Interview conducted by: Lynn Fosse, Senior Editor, CEOCFO Magazine
CEOCFO: Mr. Zien, what is LiquidCool Solutions? What have you developed?
Mr. Zien: LCS is primarily an IP licensing and technology applications firm. We have
developed a series of patents relating to total immersion of electronics in a dielectric
fluid. By way of background, the utility industry has been using dielectric fluids for
cooling transformers for decades. Some years ago, the founders of LCS, formerly
Hardcore Computing, implemented liquid cooling technology for the development of
over-clocked gaming machines. No cooling technology dissipates heat produced by
electronics more efficiently other than immersing all heat-generating components in the
cooling fluid. Today, there are four companies that do this and LCS is one of those four.
CEOCFO: Would you please explain what the cooling fluid is?

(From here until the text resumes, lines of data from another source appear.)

(** *** Dictionaries *)

Lemma eqb_eq a b : eqb a b = true <-> a = b.
Proof.
  unfold eqb. destruct (list_eq_dec N.eq_dec a b); split;
    congruence.
Qed.

Lemma eqb_refl a : eqb a a = true.
Proof. now apply eqb_eq. Qed.

Lemma eqb_neq a b : a <> b -> eqb a b = false.
Proof.
  intros H. destruct (eqb a b) eqn:E; [|reflexivity].
  apply eqb_eq in E. contradiction.
Qed.

Lemma dict_get_set_same {V} (m : dict V) k v :
  dict_get (dict_set m k v) k = Some v.
Proof.
  induction m as [|[k' v'] m IH]; simpl.
  - now rewrite eqb_refl.
  - destruct (eqb k' k) eqn:E; simpl; rewrite E; [reflexivity | exact IH].
Qed.

Lemma dict_get_set_other {V} (m : dict V) k v k' :
  k' <> k -> dict_get (dict_set m k v) k' = dict_get m k'.
Proof.
  intros Hne. induction m as [|[k0 v0] m IH]; simpl.
  - rewrite eqb_neq by congruence. reflexivity.
  - destruct (eqb k0 k) eqn:E; simpl.
    + apply eqb_eq in E. subst k0.
      rewrite eqb_neq by congruence. reflexivity.
    + destruct (eqb k0 k'); [reflexivity | exact IH].
Qed.

Lemma dict_get_in {V} (m : dict V) k v :
  dict_get m k = Some v -> In (k, v) (items m).
Proof.
  unfold items. induction m as [|[k' v'] m IH]; simpl; [discriminate|].
  destruct (eqb k' k) eqn:E.
  - apply eqb_eq in E. intros H. injection H as ->. left. congruence.
  - intros H. right. now apply IH.
Qed.

(** *** The measuring loop *)

Section MeasureLoop.

Variable measure : str -> option Z.

Let loop (funcs : list str) (st : list Z * dict Z) :=
  fold_left (fun st f => measure_step (measure f) f st) funcs st.

Lemma loop_depths funcs :
  forall st, fst (loop funcs st) = fst st ++ measured measure funcs.
Proof.
  unfold loop, measured.
  induction funcs as [|f funcs IH]; intros st; simpl.
  - now rewrite app_nil_r.
  - rewrite IH. unfold measure_step.
    destruct (measure f); simpl; [now rewrite <- app_assoc | reflexivity].
Qed.

Lemma loop_get funcs f :
  forall st,
    dict_get (snd (loop funcs st)) f
    = match (if in_dec (list_eq_dec N.eq_dec) f funcs
             then measure f else None) with
      | Some d => Some d
      | None => dict_get (snd st) f
      end.
Proof.
  unfold loop.
  induction funcs as [|g funcs IH]; intros st; [reflexivity|].
  cbn [fold_left]. rewrite IH. clear IH.
  destruct (in_dec (list_eq_dec N.eq_dec) f (g :: funcs)) as [Hin|Hout];
    destruct (in_dec (list_eq_dec N.eq_dec) f funcs) as [Hin'|Hout'];
    try (exfalso; apply Hout; now right).
  - destruct (measure f) eqn:Ef; [reflexivity|].
    unfold measure_step. destruct (measure g) eqn:Eg; [|reflexivity].
    simpl. apply dict_get_set_other. congruence.
  - destruct Hin as [->|Hin]; [|contradiction].
    unfold measure_step. destruct (measure f) eqn:Ef; [|reflexivity].
    simpl. apply dict_get_set_same.
  - unfold measure_step. destruct (measure g) eqn:Eg; [|reflexivity].
    simpl. apply dict_get_set_other.
    intros ->. apply Hout. now left.
Qed.

Lemma measured_in funcs f d :
  In f funcs -> measure f = Some d -> In d (measured measure funcs).
Proof.
  intros Hin Hm. unfold measured. apply in_flat_map.
  exists f. split; [exact Hin|]. rewrite Hm. now left.
Qed.

Lemma measured_nil funcs :
  measured measure funcs = [] <->
  forall f, In f funcs -> measure f = None.
Proof.
  unfold measured. induction funcs as [|g funcs IH]; simpl.
  - split; [contradiction | reflexivity].
  - split.
    + intros H f [->|Hin].
      * destruct (measure f); [discriminate | reflexivity].
      * apply app_eq_nil in H. apply IH; tauto.
    + intros H. rewrite (H g) by now left.
      apply IH. intros f Hf. apply H. now right.
Qed.

Lemma dict_set_new {V} (m : dict V) k v :
  dict_get m k = None -> dict_set m k v = m ++ [(k, v)].
Proof.
  induction m as [|[k' v'] m IH]; simpl; [reflexivity|].
  destruct (eqb k' k); [discriminate|]. intros H. now rewrite IH.
Qed.

(** Distinct functions give distinct keys: the map has one entry for each
    measured depth. *)
Lemma loop_size funcs :
  NoDup funcs ->
  forall st, (forall f, In f funcs -> dict_get (snd st) f = None) ->
    length (snd (loop funcs st))
    = (length (snd st) + length (measured measure funcs))%nat.
Proof.
  unfold loop, measured.
  induction 1 as [|g funcs Hg Hnd IH]; intros st Hfresh; simpl.
  - lia.
  - rewrite IH.
    + unfold measure_step. destruct (measure g) as [d|]; simpl; [|lia].
      rewrite dict_set_new by (apply Hfresh; now left).
      rewrite length_app. simpl. lia.
    + intros f Hf. unfold measure_step.
      destruct (measure g) as [d|]; simpl.
      * rewrite dict_get_set_other by (intros ->; contradiction).
        apply Hfresh. now right.
      * apply Hfresh. now right.
Qed.

End MeasureLoop.

Section ShellFacts.

Variable run : str -> option str -> str.

Lemma measure_all_depths src_root funcs :
  fst (measure_all run src_root funcs)
  = measured (fun f => max_call_depth_for run f src_root) funcs.
Proof.
  unfold measure_all.
  apply (loop_depths (fun f => max_call_depth_for run f src_root)).
Qed.

Lemma measure_all_get src_root funcs f d :
  dict_get (snd (measure_all run src_root funcs)) f = Some d <->
  In f funcs /\ max_call_depth_for run f src_root = Some d.
Proof.
  unfold measure_all.
  rewrite (loop_get (fun f => max_call_depth_for run f src_root)).
  destruct (in_dec (list_eq_dec N.eq_dec) f funcs) as [Hin|Hout]; simpl.
  - destruct (max_call_depth_for run f src_root); simpl.
    + split; [intros H; now split | now intros [_ H]].
    + split; [discriminate | now intros [_ H]].
  - split; [discriminate | tauto].
Qed.

Lemma measure_all_get_none src_root funcs f :
  dict_get (snd (measure_all run src_root funcs)) f = None <->
  (In f funcs -> max_call_depth_for run f src_root = None).
Proof.
  destruct (dict_get (snd (measure_all run src_root funcs)) f) as [d|] eqn:E.
  - apply measure_all_get in E. destruct E as [Hin Hm].
    split; [discriminate|]. intros H. rewrite (H Hin) in Hm. discriminate.
  - split; [|reflexivity]. intros _ Hin.
    destruct (max_call_depth_for run f src_root) as [d|] eqn:Em;
      [|reflexivity].
    assert (dict_get (snd (measure_all run src_root funcs)) f = Some d)
      as E' by (apply measure_all_get; auto).
    congruence.
Qed.

(** Every depth stored in the map is in the depth list. *)
Lemma measure_all_value_in src_root funcs f d :
  dict_get (snd (measure_all run src_root funcs)) f = Some d ->
  In d (fst (measure_all run src_root funcs)).
Proof.
  intros H. apply measure_all_get in H. destruct H as [Hin Hm].
  rewrite measure_all_depths.
  now apply (measured_in (fun f => max_call_depth_for run f src_root) funcs f).
Qed.

(** For distinct functions the map has as many entries as there are
    measured depths. *)
Lemma measure_all_size src_root funcs :
  NoDup funcs ->
  length (items (snd (measure_all run src_root funcs)))
  = length (fst (measure_all run src_root funcs)).
Proof.
  intros Hnd. rewrite measure_all_depths. unfold measure_all, items.
  rewrite (loop_size (fun f => max_call_depth_for run f src_root) funcs Hnd);
    [reflexivity | reflexivity].
Qed.

End ShellFacts.

(** *** The report *)

Lemma report_absent target depths depth_map :
  depths <> [] -> dict_get depth_map target = None ->
  report target depths depth_map
  = ([TargetNotMeasured target; FallbackTopHeader]
       ++ print_top (top20 depth_map), SysExit 4).
Proof.
  intros Hne Hg. unfold report. rewrite Hg.
  destruct depths; [congruence | reflexivity].
Qed.

Lemma report_present target depths depth_map td :
  depths <> [] -> dict_get depth_map target = Some td ->
  let s := sorted Z.ltb depths in
  let rank := count_le td s in
  let pct := (100 * inject_Z rank / inject_Z (len s))%Q in
  bisect_right s td = Some rank /\
  percentile rank (len s) = Some pct /\
  exists q1 q2 q3,
    quartiles s = Some (q1, q2, q3) /\
    report target depths depth_map
    = ([ReportHeader; ReportTarget target; ReportDepth td;
        ReportPosition (100 - pct)%Q pct; ReportCount (len s); Blank;
        ReportQuartiles q1 q2 q3; ReportClass (classify td q1 q3);
        TopHeader] ++ print_top (top20 depth_map), Returned).
Proof.
  intros Hne Hg s rank pct.
  assert (s <> []) as Hs
    by (intros E; apply Hne; now apply (sorted_nil_inv Z.ltb)).
  assert (bisect_right s td = Some rank) as Hb
    by (apply bisect_right_count, sorted_Z_sorted).
  assert (percentile rank (len s) = Some pct) as Hp.
  { unfold percentile.
    destruct (Z.eqb_spec (len s) 0) as [E|_]; [|reflexivity].
    destruct s; [congruence | unfold len in E; simpl length in E; lia]. }
  split; [exact Hb|]. split; [exact Hp|].
  destruct (quartiles_some s Hs) as (q1 & q2 & q3 & Hq & _).
  exists q1, q2, q3. split; [exact Hq|].
  unfold report. rewrite Hg. fold s. rewrite Hb, Hp, Hq.
  destruct depths; [congruence | reflexivity].
Qed.

(* ------------------------------------------------------------------ *)
(** ** The depth measurer *)

Lemma depth_of_output_blank text :
  depth_of_output text = None <-> blank text.
Proof.
  unfold depth_of_output. rewrite <- strip_nil_iff.
  destruct (strip text); split; congruence.
Qed.

Lemma depth_of_output_lines text root rest :
  ~ blank text -> splitlines text = root :: rest ->
  depth_of_output text = Some (max_depth (map depth_of_line rest)).
Proof.
  intros Hb Hl. unfold depth_of_output.
  destruct (strip text) eqn:E.
  - apply strip_nil_iff in E. contradiction.
  - rewrite Hl, depth_loop. reflexivity.
Qed.

Lemma not_blank_nonempty text : ~ blank text -> text <> [].
Proof. intros Hb ->. apply Hb. constructor. Qed.

(** C3 (as amended): for every call-graph tool output that is not empty or
    whitespace-only, the depth measurer leaves out the first line, gives
    every other line the depth (number of leading spaces) // 2, and
    returns the largest of these depths, 0 when there is no other line. *)
Theorem depth_is_max_over_non_root_lines :
  forall run func src_root,
    let text := run (cflow_cmd func src_root) (Some src_root) in
    ~ blank text ->
    exists root rest,
      splitlines text = root :: rest /\
      max_call_depth_for run func src_root
      = Some (max_depth
                (map (fun l => Z.of_nat (leading_spaces l) / 2) rest)).
Proof.
  intros run func src_root text Hb.
  destruct (splitlines_nonempty text (not_blank_nonempty _ Hb))
    as (root & rest & Hl).
  exists root, rest. split; [exact Hl|].
  unfold max_call_depth_for. fold text.
  rewrite (depth_of_output_lines text root rest Hb Hl).
  do 2 f_equal. apply map_ext. intros l.
  unfold depth_of_line. now rewrite leading_count.
Qed.

(** The tree of [c] in [Recorded.abc] has lines of 0, 2, 4, 6, 8 and 2
    leading spaces: depth 4. *)
Lemma depth_is_max_over_non_root_lines_witness :
  ~ blank (Recorded.abc (cflow_cmd (lit "c") (lit ".")) (Some (lit "."))) /\
  exists root rest,
    splitlines (Recorded.abc (cflow_cmd (lit "c") (lit ".")) (Some (lit ".")))
    = root :: rest /\
    max_call_depth_for Recorded.abc (lit "c") (lit ".")
    = Some (max_depth (map (fun l => Z.of_nat (leading_spaces l) / 2) rest)).
Proof.
  assert (~ blank (Recorded.abc (cflow_cmd (lit "c") (lit "."))
                     (Some (lit ".")))) as Hb.
  { intros H. apply depth_of_output_blank in H.
    vm_compute in H. discriminate. }
  split; [exact Hb|].
  exact (depth_is_max_over_non_root_lines Recorded.abc (lit "c") (lit ".") Hb).
Defined.

(** C3 as stated fails on a tool output without any visible character:
    the empty output has no line other than the root, and the output made
    of an empty line and a line of six spaces has one of depth 3, yet the
    measurer returns [None] for both. *)
Lemma blank_output_has_no_depth :
  (splitlines (Recorded.silent (cflow_cmd (lit "f") (lit "."))
                 (Some (lit "."))) = [] /\
   max_call_depth_for Recorded.silent (lit "f") (lit ".") = None) /\
  (let run := fun (_ : str) (_ : option str) => LF :: repeat SP 6 in
   map depth_of_line
     (tl (splitlines (run (cflow_cmd (lit "f") (lit ".")) (Some (lit ".")))))
   = [3] /\
   max_call_depth_for run (lit "f") (lit ".") = None).
Proof. vm_compute. repeat split; reflexivity. Qed.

Mr. Zien: Probably 98 percent of all datacenters are cooled by blowing air over the electronic equipment, then converting that energy to heat. One could surmise, if you put in 100 watts of energy, 98 watts turns into waste heat that needs to be
rejected someplace. For desktop computers and laptops this heat is rejected to the room and hardly noticed except for the
fan noise. For data centers, the rejected heat is a very large issue. Fans take a great deal of space and use far too much
energy. By introducing air to the electronics, fans promote oxidation, corrosion and equipment failure. The best way to
solve these problems is to eliminate fans altogether. LCS does this by using a dielectric fluid, a liquid that does not
conduct electricity. Unlike water, which immediately shorts out electronics, a dielectric fluid has no negative effect. Our
total immersion technology takes all of the electronic components, including processor chips, memory, power supply and
all the components you see on a printed circuit board, and fully immerses them in fluid. The fluid then removes the heat by
pumping it out of the room. Data center owners have been putting up with a very inefficient air cooling systems for a long
time, an antiquated technology that is far too expensive in terms of energy cost, capital cost, space and reliability. This
makes the movement away from air cooling and toward liquid cooling inevitable. The question is when.
CEOCFO: Is your system in use today? If so, where? How is it installed?
Mr. Zien: As I mentioned before, one of the keys is practicality: how to make liquid cooling user friendly. Frankly, one of
the impediments has been that many of what we call the “embodiments,” shapes and sizes of the IT device and racks,
have been impractical. Also, some approaches to liquid cooling impede maintenance and rack management. LCS
servers, switches and storage take the form of standard size devices installed in standard size racks. The key is how to
get them out of the rack to service them. First, the need for service is considerably reduced, because eliminating fans
mitigates most of the root causes of mechanical and electrical failure. Even so, it is necessary to gain access to a device,
for upgrades if nothing else, and LCS has come up with a method of quickly and neatly servicing rack-based IT
equipment. There is no need for air circulation in the racks, and as a result it is possible to fit much more equipment in the
same space. A typical rack, which is what we call a 42U rack, holds 42 IT devices. LCS can fit 64 in that same space.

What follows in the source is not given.